Input data section start

Lemma existsb_nth_false {A} (p : A -> bool) (l : list A) (d : A) :
  p d = false ->
  (existsb p l = false <-> forall j, p (nth j l d) = false).
Proof.
  intros Hd. induction l as [|x l IH]; simpl.
  - split; auto. intros _ [|j]; exact Hd.
  - rewrite orb_false_iff, IH. split.
    + intros [Hx Hl] [|j]; auto.
    + intros H. split; [exact (H 0) | intros j; exact (H (S j))].
Qed.

Lemma filtered_rows (df : DataFrame cell) (lr : nat * list cell) :
  In lr (rows (filtered df)) ->
  is_artifact (snd lr) = false /\ all_na (snd lr) = false
  /\ is_blank (snd lr) = false /\ is_header (snd lr) = false.
Proof.
  unfold filtered, select.
  cbn [rows]. rewrite !filter_In, !negb_true_iff. tauto.
Qed.

(** C8 (as stated, refuted).  The Ledger of [split_marker] has one row,
    whose Additional Information is "see table from page 2"; in raw-cell
    form that row contains "table from page", and the first row filter
    removes it when the cleaner is run again. *)
Lemma rerun_removes_merged_row :
  exists df t wb,
    raw_table split_marker = inr df
    /\ clean_rows df = inr t
    /\ clean_pdf no_dates split_marker = inr wb
    /\ map (field VNaN "Additional Information" (Cleaned wb)) (cells_of (Cleaned wb))
       = [VStr "see table from page 2"]
    /\ len t = 1
    /\ len (drop_artifacts t) = 0.
Proof.
  eexists. eexists. eexists. split; [vm_compute; reflexivity|].
  split; [vm_compute; reflexivity|].
  split; [vm_compute; reflexivity|].
  repeat split; vm_compute; reflexivity.
Qed.
(** A successful [run] of the first program. *)
Lemma run_list_facts `{SliceSorter} E o srcDir version outRoot w paths w' :
  WithList.run E o srcDir version outRoot w = (inr paths, w') ->
  exists p t bytes tmpZip,
    plan E srcDir version outRoot = inr p /\
    semver.IsValid version = true /\
    time_Now o = Some t /\
    zip_CreateFromDir E (p_modPath p) version (p_absSrc p) = (bytes, true) /\
    is_zip_temp tmpZip /\
    paths = (threePaths p ++ [(p_atV p, "list")])%list /\
    data_at (w_fs w') (p_atV p) (p_escVer p ++ ".mod") = Some (p_goMod p) /\
    data_at (w_fs w') (p_atV p) (p_escVer p ++ ".info") = Some (infoBytes version t) /\
    file_at (w_fs w') (p_atV p) (p_escVer p ++ ".zip") = Some (mkFile bytes tempPerm) /\
    data_at (w_fs w') (p_atV p) "list"
      = Some (nextList (data_at (w_fs w) (p_atV p) "list") version) /\
    continues (old_or (p_atV p) (p_escVer p ++ ".zip") (mkFile bytes tempPerm)) w w' /\
    (forall k, (k <= String.length (p_goMod p))%nat ->
       exists st, seen_between w w' st /\
         data_at st (p_atV p) (p_escVer p ++ ".mod") = Some (substring 0 k (p_goMod p))) /\
    (forall k, (k <= String.length (infoBytes version t))%nat ->
       exists st, seen_between w w' st /\
         data_at st (p_atV p) (p_escVer p ++ ".info")
           = Some (substring 0 k (infoBytes version t))) /\
    (exists st, seen_between w w' st /\
       file_at st (p_atV p) tmpZip = Some (mkFile bytes tempPerm) /\
       file_at st (p_atV p) (p_escVer p ++ ".zip")
         = file_at (w_fs w) (p_atV p) (p_escVer p ++ ".zip")).
Proof.
  rewrite WithList_run_plan. intros H0.
  destruct (plan E srcDir version outRoot) as [e|p] eqn:Hp; [discriminate|].
  destruct (plan_escVer _ _ _ _ _ Hp) as [Hvalid [escTail Hesc]].
  apply publish_inr in H0
    as (t & w1 & w2 & w3 & tmpZip & w4 & w5 & w6 & Ht & H1 & H2 & H3 & H4 & H5 & H6 & Hw').
  destruct (publish_steps E o version p escTail Hesc t tmpZip w w1 w2 w3 w4 w5 H1 H2 H3 H4 H5)
    as (bytes & Hzip & Hname & Hdir & Dmod & Dinfo & Dzip & Dtmp & Dlist & Czip
        & Pmod & Pinfo & Ptmp).
  unfold listTail in H6.
  apply bind_inr in H6 as (err & w6' & H6 & H7). apply try_inr in H6.
  destruct err as [e|[]]; [discriminate|]. injection H7 as <- <-.
  assert (Hgone : file_at (w_fs w6') (p_atV p) tmpZip = None).
  { rewrite (updateListFile_keeps _ _ _ _ _ _ _ H6); [exact Dtmp| |].
    - apply names_ziptmp_list, Hname.
    - intros Ht0. exact (names_ziptmp_listtmp tmpZip tmpZip Hname Ht0 eq_refl). }
  rewrite discard_Remove_absent in Hw' by exact Hgone. subst w6'.
  pose proof (updateListFile_continues_ok _ _ _ _ _ H6) as CL.
  assert (Keep : forall suffix, file_at (w_fs w') (p_atV p) (p_escVer p ++ suffix)
                               = file_at (w_fs w5) (p_atV p) (p_escVer p ++ suffix)).
  { intros suffix. apply (updateListFile_keeps _ _ _ _ _ _ _ H6).
    - apply (names_v_list p escTail Hesc).
    - intros Ht0. exact (names_v_listtmp p escTail Hesc suffix _ Ht0 eq_refl). }
  exists p, t, bytes, tmpZip.
  split; [reflexivity|]. split; [exact Hvalid|]. split; [exact Ht|]. split; [exact Hzip|].
  split; [exact Hname|]. split; [reflexivity|].
  split; [unfold data_at; rewrite Keep; exact Dmod|].
  split; [unfold data_at; rewrite Keep; exact Dinfo|].
  split; [rewrite Keep; exact Dzip|].
  split.
  { rewrite (updateListFile_list _ _ _ _ _ H6). unfold data_at. rewrite Dlist. reflexivity. }
  split.
  { eapply continues_trans; [apply old_or_refl|apply old_or_trans|exact Czip|].
    eapply continues_mono; [|exact CL]. intros s [_ Hs]. left. apply Hs.
    intros [_ [E0|E0]].
    - revert E0. apply (names_v_list p escTail Hesc).
    - revert E0. intros E0. exact (names_v_listtmp p escTail Hesc ".zip" _ E0 eq_refl). }
  split.
  { intros k Hk. destruct (Pmod k Hk) as (st & Hs & Hd). exists st. split; [|exact Hd].
    eapply seen_between_trans_l; [exact Hs|exact CL]. }
  split.
  { intros k Hk. destruct (Pinfo k Hk) as (st & Hs & Hd). exists st. split; [|exact Hd].
    eapply seen_between_trans_l; [exact Hs|exact CL]. }
  destruct Ptmp as (st & Hs & Hd1 & Hd2). exists st. split; [|auto].
  eapply seen_between_trans_l; [exact Hs|exact CL].
Qed.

Input data section end

Where does the string "tmpZip" occur in the listing above? Return every line that contains it.

• Result
  exists p t bytes tmpZip,
    is_zip_temp tmpZip /\
       file_at st (p_atV p) tmpZip = Some (mkFile bytes tempPerm) /\
    as (t & w1 & w2 & w3 & tmpZip & w4 & w5 & w6 & Ht & H1 & H2 & H3 & H4 & H5 & H6 & Hw').
  destruct (publish_steps E o version p escTail Hesc t tmpZip w w1 w2 w3 w4 w5 H1 H2 H3 H4 H5)
  assert (Hgone : file_at (w_fs w6') (p_atV p) tmpZip = None).
    - intros Ht0. exact (names_ziptmp_listtmp tmpZip tmpZip Hname Ht0 eq_refl). }
  exists p, t, bytes, tmpZip.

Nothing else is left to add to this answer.